La vida de Olaso es la historia del compromiso político a pesar de todas las consecuencias. Desde sus primeros años ya mostró una curiosidad que con poco más de veinte primaveras le llevó a la URSS, donde conoció una sociedad y una realidad política totalmente diferente. En sus cartas a la familia se mostró apasionado con las colectivizaciones y los logros económicos que rápidamente provocaban y de la forma en la que el sistema socialista había sido capaz de “recuperar” (si es que alguna vez habían formado parte de la historia) una parte de la sociedad rusa marginada durante siglos y esclavizada salvajemente. Olaso nos permite conocer los entresijos del movimiento comunista español entre la década de los veinte y los cincuenta, con la configuración de un buen número de partidos (en los que siempre acaba jugando un papel fundamental).

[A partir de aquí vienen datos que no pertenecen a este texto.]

(** [board.piece_map()]: the occupied squares with their pieces, from the
    highest square down. *)
Definition piece_map (b : Board) : list (Square * Piece) :=
  flat_map (fun s => match piece_at b s with
                     | Some p => [(s, p)]
                     | None => []
                     end) (rev SQUARES).

(** [board.king(color)]: the highest square holding a king of that color,
    [None] when there is none. *)
Definition king (b : Board) (c : Color) : option Square :=
  match rev (pieces b KING c) with
  | k :: _ => Some k
  | [] => None
  end.

(** ** Attack tables and ray casting *)

(** Modelled from the spec: the ray casting of the library's attack tables,
    after section 4.2 ("knights/kings use fixed offset tables;
    bishops/rooks/queens attack along rays until the first occupied square
    inclusive of that square, exclusive of anything beyond it").  [slide]
    walks one ray: it stops at the board edge (the next square leaves
    [0..63] or jumps more than two files or ranks) and after the first
    occupied square. *)
Fixpoint slide (occ : Square -> bool) (delta : Z) (sq : Square) (fuel : nat)
  : list Square :=
  match fuel with
  | O => []
  | S k =>
      let sq' := sq + delta in
      if negb (on_board sq') || (2 <? square_distance sq' sq) then []
      else sq' :: (if occ sq' then [] else slide occ delta sq' k)
  end.

Definition sliding_attacks (occ : Square -> bool) (sq : Square) (deltas : list Z)
  : list Square :=
  flat_map (fun d => slide occ d sq 7) deltas.

Definition step_attacks (sq : Square) (deltas : list Z) : list Square :=
  sliding_attacks (fun _ => true) sq deltas.

Definition BB_KNIGHT_ATTACKS (sq : Square) : list Square :=
  step_attacks sq [17; 15; 10; 6; -17; -15; -10; -6].

Definition BB_KING_ATTACKS (sq : Square) : list Square :=
  step_attacks sq [9; 8; 7; 1; -9; -8; -7; -1].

Siempre digo que cada descubrimiento de Olaso (a quien se le conocía con el sobrenombre de Kim) abre cinco nuevos secretos, lo que es normal en un espía de la URSS. Sin ir más lejos, era conocido como el Ojo de Moscú. Su pareja sentimental (con la que no llegó a casarse) engrandece su trayectoria. Dolores Echeverría era la secretaria de Pablo Neruda, con el que marchó al exilio francés. Incluso sus muertes se produjeron en una situación enormemente sospechosa pero eso lo dejo en manos de los lectores y lectoras del libro. Un avance, fue en 1955 y en su casa de París. Una historia que Hollywood hubiese convertido ya en una película de éxito.

-Por último, ¿consideras importante la “Microhistoria” y las Historias Locales? ¿Se corre el riesgo de que, ante el declive de las grandes narrativas y las historias globales, prolifere tal número de investigaciones parciales que la síntesis se haga imposible?
La aproximación del relato histórico a la realidad social de los núcleos más pequeños ha permitido que algunos sectores menos especializados se muestren interesados, al intervenir nuevos elementos de sensibilidad e identificación. La masiva información que circula hoy ante nuestros ojos, desgraciadamente nos obliga a cribar buena parte de ella, por lo que se utiliza la identidad para la selección. Los grandes números, la historia más matemática, nos habla de que aproximadamente 9.000 españoles pasaron por los campos de exterminio de los nazis. Sin embargo, estudios como el que hemos configurado (en un campo en que estaba virgen y que es posible porque el marco general ya ha sido interiorizado) permite a la vecina conocer a su conciudadano asesinado en Gusen, recordar al abuelo de una amiga que salió libre en mayo del 45 de Mauthausen o reconocer por la calle a un luchador por la democracia que ayudó a liberar París. Evidentemente, como digo, la historia no puede segmentarse en exceso porque de lo contrario no es comprensible y no ayuda a la edificación de valores colectivos. Debe formar parte de un todo y debe contener una perspectiva amplia.

En nuestro estudio creo humildemente que se consigue porque no eludimos, por ejemplo, analizar la pertenencia social de los deportados a una clase social humilde e históricamente perseguida, lo que nos permite analizar su herencia familiar y observar en algunos casos como miembros de sus núcleos más próximos ya lucharon contra la subida generalizada de alimentos en la segunda década del siglo XX o como aparecen vinculados a la lucha contra la dictadura de Primo de Rivera. Sólo el conocimiento general nos permitirá entender las historias más próximas y solamente la mirada micro nos dejará visualizar “la piel” (que diría aquel) de las sociedades pasadas. El historiador debe entender por qué las personas que vivieron en el pasado tomaron ciertas decisiones y no otras y eso se consigue aproximándose a los personajes que formaron parte de la lucha colectiva tantas veces anónima.